Henry Selick est à la tête d'assez peu de films. Entre un L'Étrange Noël de M. Jack magnifié par le soutien de Burton, un James et la Pêche Géante assez original et un Monkeybone très peu connu, il a déjà fait preuve de la qualité de son animation. Coraline est pour moi son film le plus abouti.
En effet, dans le cas de Coraline, la qualité du stop-motion est sans égale. Tout est d'une fluidité déconcertante, si bien qu'on a vite fait d'oublier qu'on regardait de l'image par image. L'animation regorge de détails minutieux, comme les cheveux de Coraline, tous indépendants, et même ce qui est ajouté en post-prod, comme le brouillard, s'incruste très naturellement dans ce monde étrange.

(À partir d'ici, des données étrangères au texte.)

(* ===== verification/Arp.v ===== *)
(** * Address resolution (src/lib/arp.c, arp.h)

    The cache of [ARP_CACHE_SIZE] entries and its operations, the messages, and
    the handlers [arp_input], [arp_resolve] and [arp_timer]. *)

From stdpp Require Import base numbers list option gmap strings.
From Stdlib Require Import ZArith Lia.
From S2P Require Import Prelude Util CLib Queue State Net Ether Drivers.
Open Scope Z_scope.
Open Scope cmonad_scope.

Definition ARP_HRD_ETHER : Z := 0x0001.
Definition ARP_PRO_IP : Z := ETHER_TYPE_IP.
Definition ARP_OP_REQUEST : Z := 0x0001.
Definition ARP_OP_REPLY : Z := 0x0002.
Definition ARP_CACHE_TIMEOUT : Z := 30.
Definition IP_ADDRESS_LENGTH : nat := 4.
Definition ARP_RESOLVE_ERROR : Z := -1.
Definition ARP_RESOLVE_INCOMPLETE : Z := 0.
Definition ARP_RESOLVE_FOUND : Z := 1.

(** [sizeof(struct arp_ether)] *)
Definition arp_ether_size : nat := 28.

(** ** The cache *)

Definition is_free (e : arp_cache) : bool := bool_decide (ac_state e = ARP_CACHE_STATE_FREE).

(** The loop of [arp_cache_alloc] from entry [i] on: the first free entry, or the
    one with the oldest time. *)
Fixpoint arp_cache_alloc_loop (entries : list arp_cache) (i : nat) (oldest : option (nat * arp_cache)) :
    option nat :=
  match entries with
  | [] => match oldest with Some (j, _) => Some j | None => None end
  | e :: rest =>
      if is_free e then Some i
      else
        let oldest :=
          match oldest with
          | None => Some (i, e)
          | Some (j, o) => if timercmp_gt (ac_timestamp o) (ac_timestamp e) then Some (i, e) else oldest
          end in
        arp_cache_alloc_loop rest (S i) oldest
  end.

Definition arp_cache_alloc (caches : list arp_cache) : option nat := arp_cache_alloc_loop caches 0 None.

Fixpoint arp_cache_select_loop (entries : list arp_cache) (i : nat) (pa : Z) : option nat :=
  match entries with
  | [] => None
  | e :: rest => if negb (is_free e) && (ac_pa e =? pa) then Some i else arp_cache_select_loop rest (S i) pa
  end.

Definition arp_cache_select (caches : list arp_cache) (pa : Z) : option nat :=
  arp_cache_select_loop caches 0 pa.

Definition set_cache (i : nat) (f : arp_cache -> arp_cache) : C unit := modify (set_arp (alter f i)).

Definition arp_cache_update (pa : Z) (ha : list Z) : C (option nat) :=
  let! caches := gets st_arp in
  match arp_cache_select caches pa with
  | None => ret None
  | Some i =>
      let! h := opt OutOfBounds (rdn ha 0 ETHER_ADDR_LEN) in
      set_cache i (fun e => ArpCache ARP_CACHE_STATE_RESOLVED (ac_pa e) h (ac_timestamp e));;
      let! now := gettimeofday in
      set_cache i (fun e => ArpCache (ac_state e) (ac_pa e) (ac_ha e) now);;
      ret (Some i)
  end.

Definition arp_cache_insert (pa : Z) (ha : list Z) : C (option nat) :=
  let! caches := gets st_arp in
  match arp_cache_alloc caches with
  | None => ret None
  | Some i =>
      let! h := opt OutOfBounds (rdn ha 0 ETHER_ADDR_LEN) in
      set_cache i (fun e => ArpCache ARP_CACHE_STATE_RESOLVED pa h (ac_timestamp e));;
      let! now := gettimeofday in
      set_cache i (fun e => ArpCache (ac_state e) (ac_pa e) (ac_ha e) now);;
      ret (Some i)
  end.

Definition arp_cache_delete (e : arp_cache) : arp_cache :=
  ArpCache ARP_CACHE_STATE_FREE 0 (replicate ETHER_ADDR_LEN 0) (Timeval 0 0).

(** ** Messages *)

Section Arp.
Context {Mc : Machine}.

Definition arp_opcode_ntoa (opcode : Z) : string :=
  if ntoh16 opcode =? ARP_OP_REQUEST then "Request"
  else if ntoh16 opcode =? ARP_OP_REPLY then "Reply"
  else "Unknown".

(** The bytes of a [struct arp_ether] filled in as [arp_request] and [arp_reply] do. *)
Definition arp_message (op : Z) (sha : list Z) (spa : Z) (tha : list Z) (tpa : Z) : list Z :=
  store16 (hton16 ARP_HRD_ETHER) ++ store16 (hton16 ARP_PRO_IP) ++
  [Z.of_nat ETHER_ADDR_LEN; Z.of_nat IP_ADDRESS_LENGTH] ++ store16 (hton16 op) ++
  sha ++ store32 spa ++ tha ++ store32 tpa.

Definition arp_request (iface : iface_id) (tpa : Z) : C Z :=
  let! f := get_iface iface in
  let! d := iface_dev iface in
  let! dev := get_dev d in
  let! sha := opt OutOfBounds (rdn (dev_address dev) 0 ETHER_ADDR_LEN) in
  let request := arp_message ARP_OP_REQUEST sha (if_unicast f) (replicate ETHER_ADDR_LEN 0) tpa in
  network_device_output d ETHER_TYPE_ARP request (Z.of_nat arp_ether_size) (dev_broadcast dev).

Definition arp_reply (iface : iface_id) (tha : list Z) (tpa : Z) (dst : list Z) : C Z :=
  let! f := get_iface iface in
  let! d := iface_dev iface in
  let! dev := get_dev d in
  let! sha := opt OutOfBounds (rdn (dev_address dev) 0 ETHER_ADDR_LEN) in
  let! tha := opt OutOfBounds (rdn tha 0 ETHER_ADDR_LEN) in
  let reply := arp_message ARP_OP_REPLY sha (if_unicast f) tha tpa in
  network_device_output d ETHER_TYPE_ARP reply (Z.of_nat arp_ether_size) dst.

(** ** Handlers *)

(** The two critical sections of [arp_input], between which another thread can run. *)
Definition arp_input_update (spa : Z) (sha : list Z) : C bool :=
  mutex_lock arp_mutex;;
  let! updated := arp_cache_update spa sha in
  mutex_unlock arp_mutex;;
  ret (bool_decide (is_Some updated)).

Definition arp_input_insert (spa : Z) (sha : list Z) : C unit :=
  mutex_lock arp_mutex;;
  arp_cache_insert spa sha;;
  mutex_unlock arp_mutex.

(** The part of [arp_input] after the checks of the header. *)
Definition arp_input_merge (data : list Z) (d : dev_id) : C unit :=
  let sha := drop 8 data in
  let! spa := opt OutOfBounds (rd32 data 14) in
  let! tpa := opt OutOfBounds (rd32 data 24) in
  let! merge := arp_input_update spa sha in
  let! iface := network_device_get_interface d NETWORK_INTERFACE_FAMILY_IP in
  match iface with
  | None => ret tt
  | Some i =>
      let! f := get_iface i in
      if if_unicast f =? tpa then
        (if (merge : bool) then ret tt else arp_input_insert spa sha);;
        let! op := opt OutOfBounds (rd16 data 6) in
        if ntoh16 op =? ARP_OP_REQUEST then arp_reply i sha spa sha;; ret tt else ret tt
      else ret tt
  end.

Definition arp_input (data : list Z) (len : Z) (d : dev_id) : C unit :=
  if len <? Z.of_nat arp_ether_size then ret tt
  else
    let! hrd := opt OutOfBounds (rd16 data 0) in
    let! hln := opt OutOfBounds (rd8 data 4) in
    if negb (ntoh16 hrd =? ARP_HRD_ETHER) || negb (hln =? Z.of_nat ETHER_ADDR_LEN) then ret tt
    else
      let! pro := opt OutOfBounds (rd16 data 2) in
      let! pln := opt OutOfBounds (rd8 data 5) in
      if negb (ntoh16 pro =? ARP_PRO_IP) || negb (pln =? Z.of_nat IP_ADDRESS_LENGTH) then ret tt
      else arp_input_merge data d.

(** [arp_resolve(iface, pa, ha)]: the result and the buffer [ha] afterwards. *)
Definition arp_resolve (iface : iface_id) (pa : Z) (ha : list Z) : C (Z * list Z) :=
  let! f := get_iface iface in
  let! d := iface_dev iface in
  let! dev := get_dev d in
  if negb (dev_type dev =? NETWORK_DEVICE_TYPE_ETHERNET) then ret (ARP_RESOLVE_ERROR, ha)
  else if negb (if_family f =? NETWORK_INTERFACE_FAMILY_IP) then ret (ARP_RESOLVE_ERROR, ha)
  else
    mutex_lock arp_mutex;;
    let! caches := gets st_arp in
    match arp_cache_select caches pa with
    | None =>
        match arp_cache_alloc caches with
        | None => mutex_unlock arp_mutex;; ret (ARP_RESOLVE_ERROR, ha)
        | Some i =>
            set_cache i (fun e => ArpCache ARP_CACHE_STATE_INCOMPLETE pa (ac_ha e) (ac_timestamp e));;
            let! now := gettimeofday in
            set_cache i (fun e => ArpCache (ac_state e) (ac_pa e) (ac_ha e) now);;
            arp_request iface pa;;
            mutex_unlock arp_mutex;;
            ret (ARP_RESOLVE_INCOMPLETE, ha)
        end
    | Some i =>
        let! e := opt NullDeref (caches !! i) in
        if bool_decide (ac_state e = ARP_CACHE_STATE_INCOMPLETE) then
          arp_request iface pa;;
          mutex_unlock arp_mutex;;
          ret (ARP_RESOLVE_INCOMPLETE, ha)
        else
          let! h := opt OutOfBounds (rdn (ac_ha e) 0 ETHER_ADDR_LEN) in
          mutex_unlock arp_mutex;;
          ret (ARP_RESOLVE_FOUND, h ++ drop ETHER_ADDR_LEN ha)
    end.

End Arp.

(** What the timer does to one entry at time [now]. *)
Definition arp_timer_entry (now : timeval) (e : arp_cache) : arp_cache :=
  if negb (is_free e) && negb (bool_decide (ac_state e = ARP_CACHE_STATE_STATIC)) then
    if tv_sec (timersub now (ac_timestamp e)) >? ARP_CACHE_TIMEOUT then arp_cache_delete e else e
  else e.

Definition arp_timer : C unit :=
  mutex_lock arp_mutex;;
  let! now := gettimeofday in
  modify (set_arp (map (arp_timer_entry now)));;
  mutex_unlock arp_mutex.

Definition arp_init : C Z :=
  let! r := network_protocol_register "ARP" NETWORK_PROTOCOL_TYPE_ARP fn_arp_input in
  if r =? -1 then ret (-1)
  else
    let! r := network_timer_register "ARP Timer" (Timeval 1 0) fn_arp_timer in
    if r =? -1 then ret (-1) else ret 0.

(** ** Lemmas: the cache as a table *)

(** The cache is a table of at most one entry per protocol address. *)
Definition cache_unique (caches : list arp_cache) : Prop :=
  forall i j e e', caches !! i = Some e -> caches !! j = Some e' ->
    is_free e = false -> is_free e' = false -> ac_pa e = ac_pa e' -> i = j.

Definition cache_wf (caches : list arp_cache) : Prop :=
  length caches = ARP_CACHE_SIZE /\ Forall (fun e => length (ac_ha e) = 6%nat) caches /\ cache_unique caches.

(** What the cache knows about an address. *)
Definition cache_lookup (caches : list arp_cache) (pa : Z) : option arp_cache :=
  match arp_cache_select caches pa with Some i => caches !! i | None => None end.

Lemma select_loop_Some l k pa i :
  arp_cache_select_loop l k pa = Some i ->
  exists j e, i = (k + j)%nat /\ l !! j = Some e /\ is_free e = false /\ ac_pa e = pa.
Proof.
  revert k. induction l as [|e l IH]; intros k; simpl; [done|].
  destruct (negb (is_free e) && (ac_pa e =? pa)) eqn:E.
  - intros [= <-]. apply andb_prop in E as [E1 E2]. exists 0%nat, e. split_and!; [lia|done| |lia].
    by destruct (is_free e).
  - intros (j & e' & -> & Hj & ?)%IH. exists (S j), e'. split_and!; [lia|done|tauto..].
Qed.

Lemma select_loop_None l k pa :
  arp_cache_select_loop l k pa = None ->
  forall j e, l !! j = Some e -> is_free e = false -> ac_pa e <> pa.
Proof.
  revert k. induction l as [|e l IH]; intros k; simpl; [done|].
  destruct (negb (is_free e) && (ac_pa e =? pa)) eqn:E; [done|].
  intros H [|j] e'; simpl; [|by eapply IH].
  intros [= <-] Hf Hp. rewrite Hf in E. simpl in E. lia.
Qed.

Lemma select_Some l pa i :
  arp_cache_select l pa = Some i -> exists e, l !! i = Some e /\ is_free e = false /\ ac_pa e = pa.
Proof. intros (j & e & -> & ?)%select_loop_Some. eauto. Qed.

Lemma select_None l pa j e :
  arp_cache_select l pa = None -> l !! j = Some e -> is_free e = false -> ac_pa e <> pa.
Proof. intros H. by eapply select_loop_None. Qed.

(** In a table with unique addresses, the lookup finds exactly the entries in use. *)
Lemma cache_lookup_spec l pa e :
  cache_unique l ->
  cache_lookup l pa = Some e <-> exists i, l !! i = Some e /\ is_free e = false /\ ac_pa e = pa.
Proof.
  intros U. unfold cache_lookup. destruct (arp_cache_select l pa) as [k|] eqn:E.
  - apply select_Some in E as (e' & Hk & Hf & Hp). split; [intros; simplify_eq; eauto|].
    intros (i & Hi & Hf' & Hp'). rewrite Hk. f_equal.
    assert (k = i) by (eapply U; eauto; congruence). congruence.
  - split; [done|]. intros (i & Hi & Hf & Hp). by destruct (select_None _ _ _ _ E Hi Hf).
Qed.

Car oui, lorsque Coraline pénètre par la petite porte, telle Alice, c'est dans un univers bien étrange et fantasmé qu'elle se retrouve. Cet Autre Monde est semblable à la vraie vie, mais bien plus beau en apparence, plus coloré, plus agréable et amélioré. Mais ceux qui diront que c'est trop beau pour être vrai auraient bien raison.
La curiosité est un vilain défaut, et c'est elle, ainsi que son rêve d'idéal, qui pousse Coraline à retourner dans l'Autre Monde. Il y a d'ailleurs, dans cette apparence exaltée, quelque chose de l'ordre de la tentation, qui évoque quelque chose de diabolique.
Dès lors, Coraline doit déjouer les manigances de l'Autre Mère, en se montrant courageuse, intelligente, mais surtout maline. Contrairement à un autre grand film en stop-motion sorti avec quelques mois d'intervalles, Mary et Max., Coraline est plus dans la sensation forte que dans l'émotion. La dernière partie est particulièrement haletante, voire anxiogène, même pour un adulte.
Mais Coraline n'est pas seulement un film palpitant ; il fait également preuve d'une certaine profondeur dans les thématiques qu'il aborde : en proposant à l'enfant de faire un choix entre la réalité et l'idéal, Coraline pourrait bien représenter le passage à l'âge adulte. L'importance de la place de la femme est également notoire dans ce film : tous les rôles les plus importants sont féminins (à part éventuellement Wybie, qui n'est pas présent dans le livre original). De plus, le film propose diverses facettes de la femme : la protectrice (les deux grand-mères, qui avertissent et aident Coraline), la manipulatrice (l'Autre Mère), et l'émancipée (Coraline).
Coraline nous invite à une évasion singulière dans un monde hallucinatoire et illusoire, un traquenard magnifique qui nous renvoie à notre vulnérabilité enfantine. L'introduction - dont l'accompagnement musical mystérieux de Bruno Coulais n'est pas sans évoquer l'univers fantastique de Danny Elfman - offre un bon aperçu de ce monde à la fois rêveur et malsain, avec ses dissections, empaillages et opérations diverses.